Folha de S. Paulo


O inferno são os outros

Dilma Rousseff está testando um discurso eleitoreiro para carimbar nos adversários o selo dos torcedores "do quanto pior, melhor". Ou, em homenagem aos simpáticos do existencialismo, uma estratégia sartreana: o "inferno (não somos nós) são os outros".

Os "outros", ou seja, os críticos, recusam-se a ver o PIB "bombando", a Petrobras "nadando" em dinheiro, a inflação "controlada", os reservatórios de água "cheios" e as contas "baratinhas" de luz no futuro.

Nos últimos meses, Dilma vem refinando a tradicional linha de ataque amparada na dualidade "nós contra eles". Diante das apostas de um crescimento fraquinho, e com a população cada vez mais desconfiada com a Copa, optou por uma variação dessa máxima petista. Tacha de pessimista qualquer um que critique o governo federal.

Assim, quem apontar erros da administração, mesmo sem motivação eleitoral aparente, é automaticamente lançado nessa vala comum.

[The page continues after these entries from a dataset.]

(* ===== verification/Frame.v ===== *)
(** * Frames and their TLV extension fields (types.go)

    [Frame] wraps an encoded message for the wire.  [Frame_Encode] also returns
    the frame, because the method sorts the frame's TLVs and changes its length and
    payload; [Frame_Decode] takes the bytes between the input's length and its
    capacity, because Go's slice expressions reach them. *)
From S2P Require Import Prelude GoInts Constants Wire Builder Reader Codec.

Record TLV := {
  tlv_ExtensionType : u16;
  tlv_FieldType : u8;
  tlv_Length : u16;
  tlv_Value : list u8
}.

Record Frame := {
  fr_ExtensionType : Extension;
  fr_MessageType : MessageType;
  fr_MessageLength : U24;
  fr_Payload : bslice;
  fr_TLVs : option (list TLV)      (* [None] is the nil slice *)
}.

(** [Frame{}] *)
Definition zero_frame : Frame :=
  {| fr_ExtensionType := to_u16 0; fr_MessageType := to_u8 0; fr_MessageLength := to_u32 0;
     fr_Payload := None; fr_TLVs := None |}.

Definition set_header (ext : Extension) (mt : MessageType) (l : U24) (f : Frame) : Frame :=
  {| fr_ExtensionType := ext; fr_MessageType := mt; fr_MessageLength := l;
     fr_Payload := fr_Payload f; fr_TLVs := fr_TLVs f |}.
Definition set_length (l : U24) (f : Frame) : Frame :=
  set_header (fr_ExtensionType f) (fr_MessageType f) l f.
Definition set_payload (p : bslice) (f : Frame) : Frame :=
  {| fr_ExtensionType := fr_ExtensionType f; fr_MessageType := fr_MessageType f;
     fr_MessageLength := fr_MessageLength f; fr_Payload := p; fr_TLVs := fr_TLVs f |}.
Definition set_TLVs (t : option (list TLV)) (f : Frame) : Frame :=
  {| fr_ExtensionType := fr_ExtensionType f; fr_MessageType := fr_MessageType f;
     fr_MessageLength := fr_MessageLength f; fr_Payload := fr_Payload f; fr_TLVs := t |}.

(** [append(b, l...)]: nothing appended to nil is nil. *)
Definition go_append (b : bslice) (l : list u8) : bslice :=
  match b, l with
  | None, [] => None
  | _, _ => Some (sbytes b ++ l)
  end.

(** ** [slices.SortStableFunc]

    Elements with equal keys keep their order, which leaves one result. *)
Section Sort.
Context {A : Type} (cmp : A → A → Z).

Fixpoint sort_insert (x : A) (l : list A) : list A :=
  match l with
  | [] => [x]
  | y :: l' => if cmp x y <=? 0 then x :: l else y :: sort_insert x l'
  end.

Definition SortStableFunc (l : list A) : list A := foldr sort_insert [] l.
End Sort.

Definition tlv_cmp (i j : TLV) : Z :=
  if Zmod.unsigned (tlv_ExtensionType j) <? Zmod.unsigned (tlv_ExtensionType i) then 1
  else if Zmod.unsigned (tlv_ExtensionType i) <? Zmod.unsigned (tlv_ExtensionType j) then -1
  else 0.

Section Encode.
Context `{GoAlloc}.

Definition TLV_Encode (t : TLV) : bslice * error :=
  Bytes (NewBinaryBuilder
    |> Grow (len (tlv_Value t) + 5)
    |> AddU16 (tlv_ExtensionType t)
    |> AddU8 (tlv_FieldType t)
    |> AddU16 (tlv_Length t)
    |> AddBin64K (tlv_Value t)).

(** [for _, tlv := range f.TLVs]: the first error stops the loop. *)
Fixpoint encode_tlvs (tlvs : list TLV) (tlvOut : BinaryBuilder) : string + BinaryBuilder :=
  match tlvs with
  | [] => inr tlvOut
  | tlv :: tlvs' =>
      let '(enc, err) := TLV_Encode tlv in
      match err with
      | Some e => inl e
      | None => encode_tlvs tlvs' (tlvOut |> AddBytes (sbytes enc))
      end
  end.

(** The part after the TLVs. *)
Definition Frame_emit (out : BinaryBuilder) (f : Frame) : bslice * error :=
  Bytes (out
    |> AddU16 (fr_ExtensionType f)
    |> AddU8 (fr_MessageType f)
    |> AddU24 (fr_MessageLength f)
    |> AddBytes (sbytes (fr_Payload f))).

Definition Frame_Encode (f : Frame) : (bslice * error) * Frame :=
  if negb (Zmod.unsigned (fr_MessageLength f) =? len (sbytes (fr_Payload f))) then
    ((None, Some "Frame.Encode: MessageLength != len(Payload)"%string), f)
  else
    let out := NewBinaryBuilder |> Grow (FrameHeaderSize + Zmod.unsigned (fr_MessageLength f)) in
    match fr_TLVs f with
    | None => (Frame_emit out f, f)
    | Some tlvs =>
        let sorted := SortStableFunc tlv_cmp tlvs in
        let f := set_TLVs (Some sorted) f in
        match encode_tlvs sorted NewBinaryBuilder with
        | inl e => ((None, Some e), f)
        | inr tlvOut =>
            let f := set_length
              (to_u32 (Zmod.unsigned (fr_MessageLength f) + Zmod.unsigned (to_u32 (Len tlvOut)))) f in
            let '(b, err) := Bytes tlvOut in
            match err with
            | Some _ => ((None, err), f)
            | None =>
                let f := set_payload (go_append (fr_Payload f) (sbytes b)) f in
                (Frame_emit out f, f)
            end
        end
    end.

(** ** Frames from messages and back *)

Definition NewFrameFromParams {M} `{Codable M} (messageType : MessageType)
    (extensionType : Extension) (params : M) : option Frame * error :=
  let '(b, err) := Encode params in
  match err with
  | Some _ => (None, err)
  | None =>
      let l := len (sbytes b) in
      if MaxU24 <? l then (None, Some "Frame.Encode: MessageLength > MaxU24"%string)
      else (Some {| fr_ExtensionType := extensionType; fr_MessageType := messageType;
                    fr_MessageLength := to_u32 l; fr_Payload := b; fr_TLVs := None |}, None)
  end.

(** [*f = *frame], unless there is an error. *)
Definition Frame_FromParamsExtension {M} `{Codable M} (f : Frame) (messageType : MessageType)
    (extensionType : Extension) (params : M) : Frame * error :=
  match NewFrameFromParams messageType extensionType params with
  | (_, Some e) => (f, Some e)
  | (Some frame, None) => (frame, None)
  | (None, None) => (f, None)
  end.

Definition Frame_FromParams {M} `{Codable M} (f : Frame) (messageType : MessageType)
    (params : M) : Frame * error :=
  Frame_FromParamsExtension f messageType ExtensionTypeCore params.

End Encode.

Definition Frame_ToParams {M} `{Codable M} (f : Frame) (params : M) : outcome (M * error) :=
  Decode params (fr_Payload f).

(** ** Decoding *)

Definition TLV_Decode : bslice → outcome (TLV * error) :=
  decode_with (
    ExtensionType ← ReadU16;
    FieldType ← ReadU8;
    Length ← ReadU16;
    Value ← ReadBytes (u16_int Length);
    mret {| tlv_ExtensionType := ExtensionType; tlv_FieldType := FieldType;
            tlv_Length := Length; tlv_Value := sbytes Value |}).

Definition Frame_DecodeHeader (f : Frame) : bslice → outcome (Frame * error) :=
  decode_with (
    ExtensionType ← ReadU16;
    MessageType ← ReadU8;
    MessageLength ← ReadU24;
    mret (set_header ExtensionType MessageType MessageLength f)).

Definition Frame_ReadPayload (f : Frame) : bslice → outcome (Frame * error) :=
  decode_with (
    Payload ← ReadBytes (u32_int (fr_MessageLength f));
    mret (set_payload Payload f)).

(** [b[lo:hi]], with [spare] the bytes between [len(b)] and [cap(b)]. *)
Definition slice_cap (b spare : list u8) (lo hi : Z) : outcome bslice :=
  if (0 <=? lo) && (lo <=? hi) && (hi <=? len (b ++ spare)) then
    Ret (Some (take (Z.to_nat (hi - lo)) (drop (Z.to_nat lo) (b ++ spare))))
  else Panic SliceBoundsOutOfRange.

(** The loop over the TLVs, from offset [from = n + lastLen].  Every turn consumes
    at least five bytes; [None] means the fuel did not suffice. *)
Fixpoint tlv_loop (fuel : nat) (f : Frame) (b : list u8) (from : Z) : option (outcome (Frame * error)) :=
  match fuel with
  | O => None
  | S fuel' =>
      if len b - from <? 5 then Some (Ret (f, None)) else
      match TLV_Decode (Some (drop (Z.to_nat from) b)) with
      | Panic p => Some (Panic p)
      | Ret (tlv, Some e) => Some (Ret (f, Some e))
      | Ret (tlv, None) =>
          tlv_loop fuel' (set_TLVs (Some (default [] (fr_TLVs f) ++ [tlv])) f) b
            (from + u16_int (tlv_Length tlv) + 5)
      end
  end.

Definition Frame_Decode (f : Frame) (b spare : list u8) : outcome (Frame * error) :=
  header ← slice_cap b spare 0 FrameHeaderSize;
  '(f, err) ← Frame_DecodeHeader f header;
  match err with
  | Some _ => mret (f, err)
  | None =>
      let n := FrameHeaderSize + Zmod.unsigned (fr_MessageLength f) in
      payload ← slice_cap b spare FrameHeaderSize n;
      '(f, err) ← Frame_ReadPayload f payload;
      match err with
      | Some _ => mret (f, err)
      | None =>
          if n + 5 <? len b then
            match tlv_loop (S (length b)) f b n with
            | Some o => o
            | None => Panic (ExplicitPanic "out of fuel")
            end
          else mret (f, None)
      end
  end.

(** ** Reading from a stream *)

(** An [io.Reader]: the bytes it will deliver, then the error it ends with. *)
Record stream := { st_data : list u8; st_end : string }.

(** [io.ReadFull(r, buf)] with [len(buf) = n]: the bytes read, the error, what is
    left of the stream. *)
Definition ReadFull (n : nat) (r : stream) : list u8 * error * stream :=
  if (n <=? length (st_data r))%nat then
    (take n (st_data r), None, {| st_data := drop n (st_data r); st_end := st_end r |})
  else
    let err := if decide (st_data r = [] ∨ st_end r ≠ "EOF"%string) then st_end r
               else "unexpected EOF"%string in
    (st_data r, Some err, {| st_data := []; st_end := st_end r |}).

(** [buf] after the read: what was read, over the zeroes of [make]. *)
Definition filled (n : nat) (l : list u8) : list u8 := l ++ replicate (n - length l) (to_u8 0).

Definition Frame_DecodeFromReader (f : Frame) (r : stream) : outcome (Frame * error * stream) :=
  let '(header, err, r) := ReadFull (Z.to_nat FrameHeaderSize) r in
  match err with
  | Some _ => mret (f, err, r)
  | None =>
      '(f, err) ← Frame_DecodeHeader f (Some header);
      match err with
      | Some _ => mret (f, err, r)
      | None =>
          let n := Z.to_nat (Zmod.unsigned (fr_MessageLength f)) in
          let '(payload, err, r) := ReadFull n r in
          mret (set_payload (Some (filled n payload)) f, err, r)
      end
  end.
(* ===== verification/Memory.v ===== *)
(** * Go slices in a store

    The rest of the development takes byte slices as values.  Here a slice is what it
    is at run time, a window on an array that other slices may share: [append] writes
    into the array where the capacity allows it. *)
From stdpp Require Import gmap fin_maps.
From S2P Require Import Prelude GoInts Wire Builder Reader Frame.

(** Arrays by location. *)
Notation store := (gmap nat (list u8)).

Record slice := Slice {
  sl_loc : nat;
  sl_off : nat;
  sl_len : nat;
  sl_cap : nat
}.

#[export] Instance slice_eq_dec : EqDecision slice.
Proof. solve_decision. Defined.

(** The array a slice points into, and the part of it that is the slice's. *)
Definition array_of (h : store) (s : slice) : list u8 := default [] (h !! sl_loc s).
Definition load (h : store) (s : slice) : list u8 := take (sl_len s) (drop (sl_off s) (array_of h s)).
(** The bytes between the length and the capacity. *)
Definition spare (h : store) (s : slice) : list u8 :=
  take (sl_cap s - sl_len s) (drop (sl_off s + sl_len s) (array_of h s)).

(** A nil slice is [None]. *)
Definition load_opt (h : store) (s : option slice) : bslice := load h <$> s.

Definition slice_ok (h : store) (s : slice) : Prop :=
  ∃ a, h !! sl_loc s = Some a ∧ (sl_off s + sl_cap s ≤ length a ∧ sl_len s ≤ sl_cap s)%nat.

(** [s[lo:hi]] reaches up to the capacity. *)
Definition reslice (s : slice) (lo hi : Z) : outcome slice :=
  if (0 <=? lo) && (lo <=? hi) && (hi <=? Z.of_nat (sl_cap s)) then
    Ret (Slice (sl_loc s) (sl_off s + Z.to_nat lo) (Z.to_nat (hi - lo)) (sl_cap s - Z.to_nat lo))
  else Panic SliceBoundsOutOfRange.

(** [a[off:]] overwritten with [bs], which fit. *)
Definition overwrite (off : nat) (bs a : list u8) : list u8 :=
  take off a ++ bs ++ drop (off + length bs) a.

Definition write_at (h : store) (loc off : nat) (bs : list u8) : store :=
  <[loc := overwrite off bs (default [] (h !! loc))]> h.

Section Append.
Context `{GoAlloc}.

(** A new array with [l] and, behind it, zeroes up to the capacity. *)
Definition alloc (h : store) (l : list u8) (cap : Z) : store * slice :=
  let loc := fresh (dom h) in
  (<[loc := l ++ replicate (Z.to_nat cap - length l) (to_u8 0)]> h,
   Slice loc 0 (length l) (length l `max` Z.to_nat cap)).

(** [append(s, bs...)]. *)
Definition append (h : store) (s : option slice) (bs : list u8) : store * option slice :=
  match s, bs with
  | None, [] => (h, None)
  | None, _ => let '(h, s) := alloc h bs (growslice 0 (len bs)) in (h, Some s)
  | Some s, _ =>
      if (sl_len s + length bs <=? sl_cap s)%nat then
        (write_at h (sl_loc s) (sl_off s + sl_len s) bs,
         Some (Slice (sl_loc s) (sl_off s) (sl_len s + length bs) (sl_cap s)))
      else
        let n := Z.of_nat (sl_len s) + len bs in
        let '(h, s) := alloc h (load h s ++ bs) (growslice (Z.of_nat (sl_cap s)) n) in (h, Some s)
  end.
End Append.

(** ** Lemmas *)

Lemma length_load h s : slice_ok h s → length (load h s) = sl_len s.
Proof.
  intros (a & Ha & Hc & Hl). unfold load, array_of. rewrite Ha. simpl.
  rewrite length_take, length_drop. lia.
Qed.

Lemma length_overwrite off bs a : (off + length bs ≤ length a)%nat →
  length (overwrite off bs a) = length a.
Proof. intros Hl. unfold overwrite. rewrite !length_app, length_take, length_drop. lia. Qed.

(** The store after a write: other arrays, and the array written, cell by cell. *)
Lemma lookup_overwrite off bs a i : (off + length bs ≤ length a)%nat →
  overwrite off bs a !! i =
  if decide (off ≤ i < off + length bs)%nat then bs !! (i - off)%nat else a !! i.
Proof.
  intros Hl. unfold overwrite. assert (length (take off a) = off) as Ht by (rewrite length_take; lia).
  case_decide as E.
  - rewrite lookup_app_r, Ht by lia. by rewrite lookup_app_l by lia.
  - destruct (decide (i < off)%nat).
    + rewrite lookup_app_l by lia. by rewrite lookup_take_lt by lia.
    + rewrite lookup_app_r, Ht by lia. rewrite lookup_app_r by lia.
      rewrite lookup_drop. f_equal. lia.
Qed.

(** Two windows on one array that do not overlap. *)
Definition apart (lo1 n1 lo2 n2 : nat) : Prop := (lo1 + n1 ≤ lo2 ∨ lo2 + n2 ≤ lo1 ∨ n1 = 0 ∨ n2 = 0)%nat.

Lemma load_write_apart h s loc off bs a :
  h !! loc = Some a → (off + length bs ≤ length a)%nat →
  sl_loc s ≠ loc ∨ apart off (length bs) (sl_off s) (sl_len s) →
  load (write_at h loc off bs) s = load h s.
Proof.
  intros Ha Hl Hs. unfold load, array_of, write_at. rewrite Ha. cbn [default id].
  destruct (decide (sl_loc s = loc)) as [E|E].
  2:{ f_equal. f_equal. f_equal. apply lookup_insert_ne. congruence. }
  destruct Hs as [?|Hs]; [done|]. rewrite E, lookup_insert_eq, Ha. cbn [default id].
  apply list_eq. intros i. rewrite !lookup_take, !lookup_drop.
  case_decide; [|done]. cbn [id]. rewrite lookup_overwrite by done. case_decide; [|done].
  unfold apart in Hs. lia.
Qed.

Lemma load_write_exact h loc off bs a cap :
  h !! loc = Some a → (off + length bs ≤ length a)%nat →
  load (write_at h loc off bs) (Slice loc off (length bs) cap) = bs.
Proof.
  intros Ha Hl. unfold load, array_of, write_at. cbn [sl_loc sl_off sl_len].
  rewrite Ha, lookup_insert_eq. simpl. unfold overwrite.
  rewrite drop_app_length' by (rewrite length_take; lia). by rewrite take_app_length.
Qed.

Lemma slice_ok_write h s loc off bs a :
  h !! loc = Some a → (off + length bs ≤ length a)%nat → slice_ok h s → slice_ok (write_at h loc off bs) s.
Proof.
  intros Ha Hl (a' & Ha' & H). unfold write_at, slice_ok. rewrite Ha. simpl.
  destruct (decide (sl_loc s = loc)) as [E|E].
  - rewrite E, lookup_insert_eq. rewrite E, Ha in Ha'. injection Ha' as <-.
    eexists. split; [done|]. by rewrite length_overwrite.
  - rewrite lookup_insert_ne by done. eauto.
Qed.

Lemma alloc_fresh h l cap h' s : alloc h l cap = (h', s) →
  load h' s = l ∧ slice_ok h' s ∧ (∀ s', slice_ok h s' → slice_ok h' s' ∧ load h' s' = load h s') ∧
  ∀ s', slice_ok h s' → sl_loc s' ≠ sl_loc s.
Proof.
  unfold alloc. intros [= <- <-]. set (loc := fresh (dom h)).
  assert (∀ s', slice_ok h s' → sl_loc s' ≠ loc) as Hfresh.
  { intros s' (a & Ha & _) E. apply (is_fresh (dom h)). fold loc. rewrite <- E.
    apply elem_of_dom. by exists a. }
  split_and!.
  - unfold load, array_of. cbn [sl_loc sl_off sl_len]. rewrite lookup_insert_eq. simpl.
    cbn [from_option id]. rewrite drop_0. apply take_app_length.
  - eexists. cbn [sl_loc sl_off sl_cap sl_len]. rewrite lookup_insert_eq. split; [done|].
    rewrite length_app, length_replicate. lia.
  - intros s' Hs'. pose proof (Hfresh s' Hs') as Hne. unfold slice_ok, load, array_of.
    rewrite lookup_insert_ne by done. done.
  - exact Hfresh.
Qed.

(** What lies behind a slice, within its capacity. *)
Definition spare_apart (s s' : slice) : Prop :=
  sl_loc s ≠ sl_loc s' ∨
  apart (sl_off s + sl_len s) (sl_cap s - sl_len s) (sl_off s') (sl_len s').

(** [append] as everyone sees it: the result reads as the bytes appended, and slices
    that the spare capacity does not reach read as before. *)
Lemma append_spec `{GoAlloc} h s bs h' s' :
  append h s bs = (h', s') → (∀ s0, s = Some s0 → slice_ok h s0) →
  load_opt h' s' = go_append (load_opt h s) bs ∧
  (∀ s1, s' = Some s1 → slice_ok h' s1) ∧
  (∀ t, slice_ok h t → slice_ok h' t) ∧
  (∀ t, slice_ok h t → (∀ s0, s = Some s0 → spare_apart s0 t) → load h' t = load h t).
Proof.
  intros E Hok. unfold append in E. destruct s as [s|].
  - specialize (Hok s eq_refl) as (a & Ha & Hc & Hlc).
    destruct (_ <=? _)%nat eqn:El; [apply Nat.leb_le in El|apply Nat.leb_gt in El].
    + injection E as <- <-.
      assert (sl_off s + sl_len s + length bs ≤ length a)%nat as Hw by lia.
      split_and!.
      * simpl. f_equal. unfold load at 1, array_of, write_at. cbn [sl_loc sl_off sl_len].
        rewrite Ha, lookup_insert_eq. simpl. unfold load, array_of. rewrite Ha. simpl.
        unfold overwrite. rewrite drop_app_le by (rewrite length_take; lia).
        rewrite skipn_firstn_comm. replace (_ + _ - _)%nat with (sl_len s) by lia.
        rewrite app_assoc. apply take_app_length'.
        rewrite length_app, length_take, length_drop. lia.
      * intros s1 [= <-]. unfold slice_ok, write_at. cbn [sl_loc sl_off sl_len sl_cap].
        rewrite Ha, lookup_insert_eq. simpl. eexists. split; [done|].
        rewrite length_overwrite by lia. lia.
      * intros t. by apply (slice_ok_write _ _ _ _ _ a).
      * intros t Ht Hap. apply (load_write_apart _ _ _ _ _ a); [done|lia|].
        destruct (Hap s eq_refl) as [?|Hap']; [by left|]. right. unfold apart in *. lia.
    + destruct (alloc _ _ _) as [h1 s1] eqn:Ea. injection E as <- <-.
      apply alloc_fresh in Ea as (Hl & Hs1 & Hold & _). simpl. rewrite Hl. split_and!; [done| | |].
      * intros s2 [= <-]. done.
      * intros t Ht. by apply Hold.
      * intros t Ht _. by apply Hold.
  - destruct bs as [|b bs].
    + injection E as <- <-. split_and!; done.
    + destruct (alloc _ _ _) as [h1 s1] eqn:Ea. injection E as <- <-.
      apply alloc_fresh in Ea as (Hl & Hs1 & Hold & _). simpl. rewrite Hl. split_and!; [done| | |].
      * intros s2 [= <-]. done.
      * intros t Ht. by apply Hold.
      * intros t Ht _. by apply Hold.
Qed.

Do ponto de vista marqueteiro, a tática parece boa, pois cria uma cortina de fumaça para qualquer problema.

Funciona assim: o pessimista torce contra. Se torce contra, tenta sabotar o governo para confirmar sua tese. E quem sabota o governo, sabota o povo.

A evolução do discurso de Dilma dá pistas disso. Em 22 de novembro, a presidente afirmou que a concessão dos aeroportos internacionais do Rio e Minas Gerais teve ágio "extraordinário" e que os pessimistas teriam "mais um dia de amargura" com o sucesso do leilão.

Em 29 de dezembro, em pronunciamento em cadeia nacional de rádio e televisão, fez um balanço das ações de seu governo durante o ano, prometeu um 2014 melhor e, em resposta às manifestações de rua de junho, criticou duramente a "guerra psicológica" sobre os rumos da economia.

Já em 10 de fevereiro, a estratégia ficou mais escancarada.

No aniversário de 34 anos do PT, a presidente afirmou que a "marcha realizadora do povo" surpreenderá aqueles que têm feito previsões catastróficas para o Brasil. "Eles têm a cara de pau de dizer que o ciclo do PT acabou, que nosso modelo se esgotou."

Um dia depois, repetiu o tom em um evento agrícola no Mato Grosso. "Aqueles pessimistas de sempre, eles serão derrotados pela força de nosso povo."

Não por acaso, a cúpula da campanha já repete nas reuniões internas o termo "salto no escuro" para falar do flanco adversário. Por desejo ou descuido, a expressão deverá ser verbalizada em algum momento ou pela candidata ou por aqueles que a cercam. Mais do que o "nós contra eles", essa é uma versão na linha do "pior com eles".

Ainda não se pode dizer que a estratégia do cravar a marca do pessimista no peito do opositor evoluirá para o discurso clássico do medo (como o usado por José Serra contra Lula em 2002, por exemplo). Afinal, apostar nisso é disseminar a insegurança no eleitor para garantir voto. Até porque, uma opção assim sinalizaria um certo sinal de desespero.

Ao menos por ora, Dilma está mais para "o inferno são os outros". Nada impede, porém, a adoção de algo parecido: "o inferno será com os outros".